First Nations Development Institute (First Nations) has received a $100,000 grant through the Aetna Foundation’s Cultivating Healthy Communities program to conduct a new project titled “Bridging Native Producers to Retail Outlets in Native Communities.” The project aims to increase availability of healthy and fresh foods, particularly those from local Native producers, at retail outlets in three Native American communities. The project runs through March 2019.
The Cultivating Healthy Communities program awarded over $2 million in grants to 25 nonprofit organizations in 14 states to advance the Aetna Foundation’s mission to improve health at the local level. Grantees are working on projects that will address social determinants of health such as improving access to healthy foods, promoting biking and physical activity, and reducing exposure to air and water contaminants. The grantees were chosen based on the strength of their strategies to improve the health of their communities in at least one of five domains: healthy behaviors, community safety, built environment, social/economic factors, and environmental exposures.
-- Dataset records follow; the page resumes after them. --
(** The digits of the fractional part, after [m] of them; the distance to stop at
    grows by ten each turn, so there are fewer than 20 turns. *)
Fixpoint fractional_digits (fuel : nat) (shift delta dist p2 : Z) (buffer : str) (m : Z) :
    outcome json_exception (str * Z) :=
  match fuel with
  | O => Undef
  | S fuel' =>
      let one := Z.shiftl 1 shift in
      let! _ := cassert (p2 <=? (2 ^ 64 - 1) / 10) in
      let p2 := wrap_u 64 (p2 * 10) in
      let d := Z.shiftr p2 shift in
      let r := Z.land p2 (one - 1) in
      let! _ := cassert (d <=? 9) in
      let buffer := buffer ++ [char_of_Z (48 + d)] in
      let p2 := r in
      let m := m + 1 in
      let delta := wrap_u 64 (delta * 10) in
      let dist := wrap_u 64 (dist * 10) in
      if p2 <=? delta
      then let! buffer := grisu2_round buffer dist delta p2 one in Ret (buffer, m)
      else fractional_digits fuel' shift delta dist p2 buffer m
  end.

(** The buffer and the decimal exponent. *)
Definition grisu2_digit_gen (decimal_exponent : Z) (M_minus w M_plus : diyfp) : outcome json_exception (str * Z) :=
  let! _ := cassert (kAlpha <=? diyfp_e M_plus) in
  let! _ := cassert (diyfp_e M_plus <=? kGamma) in
  let! delta := diyfp_sub M_plus M_minus in
  let! dist := diyfp_sub M_plus w in
  let shift := - diyfp_e M_plus in
  let one := wrap_u 64 (Z.shiftl 1 shift) in
  let p1 := wrap_u 32 (Z.shiftr (diyfp_f M_plus) shift) in
  let p2 := Z.land (diyfp_f M_plus) (one - 1) in
  let! _ := cassert (0 <? p1) in
  let '(k, pow10) := find_largest_pow10 p1 in
  let! r := integral_digits k shift (diyfp_f delta) (diyfp_f dist) p2 [] decimal_exponent p1 pow10 in
  match r with
  | inl done => Ret done
  | inr buffer =>
      let! _ := cassert (diyfp_f delta <? p2) in
      let! '(buffer, m) := fractional_digits 20 shift (diyfp_f delta) (diyfp_f dist) p2 buffer 0 in
      Ret (buffer, decimal_exponent - m)
  end.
Through financial grants of $15,000 each, plus capacity-building technical assistance and the design of an evaluation system, First Nations will support the Diné Community Advocacy Alliance (serving the Navajo Nation) and tribally-run retail outlets associated with Cochiti Pueblo and Red Willow Center (serving Taos Pueblo), both in New Mexico. The grants will be used for marketing, food-storage infrastructure, food sourcing from local producers, or other needs to increase the retail sales of healthy and fresh foods. Through these activities, First Nations hopes to address those communities’ status as “food deserts” and the Native population’s higher-than-average rate of diet-related diseases.
“Native American communities in New Mexico – and others nationally – are in food deserts where access to healthy and nutritious food is difficult at best, and this contributes to high food insecurity and a prevalence of issues such as diabetes, heart disease and obesity,” noted Raymond Foxworth, First Nations Vice President. “This project hopes to accomplish several things: improve access to healthy foods and increase healthy consumer behaviors, incentivize local retailers to carry and promote more fresh and nutritious food items in their outlets and, finally, to boost local economic development by expanding nearby market opportunities for local producers growing healthy food items, especially since much of the food sold on tribal lands is brought in from outside sources. It’s ambitious, but we feel it can succeed and perhaps become a model for other Native communities facing similar issues around the U.S.”
“The Aetna Foundation is committed to addressing the social determinants of health in order to reduce health disparities,” said Dr. Garth Graham, President of the Aetna Foundation. “By identifying community-specific challenges, and unique ways to combat them, this year’s grantees are a shining example of organizations who strive to make a measurable and positive local health impact. We are honored to contribute towards the great work they are doing in pursuit of health equity.”
Ahead of the project launch, a professional evaluation consultant will collaboratively develop evaluation tools and processes to assess progress, outputs and outcomes. During the effort, First Nations staff members and consultants will provide technical assistance. After project completion, a nationally-disseminated report will be issued that shares project learnings and best practices.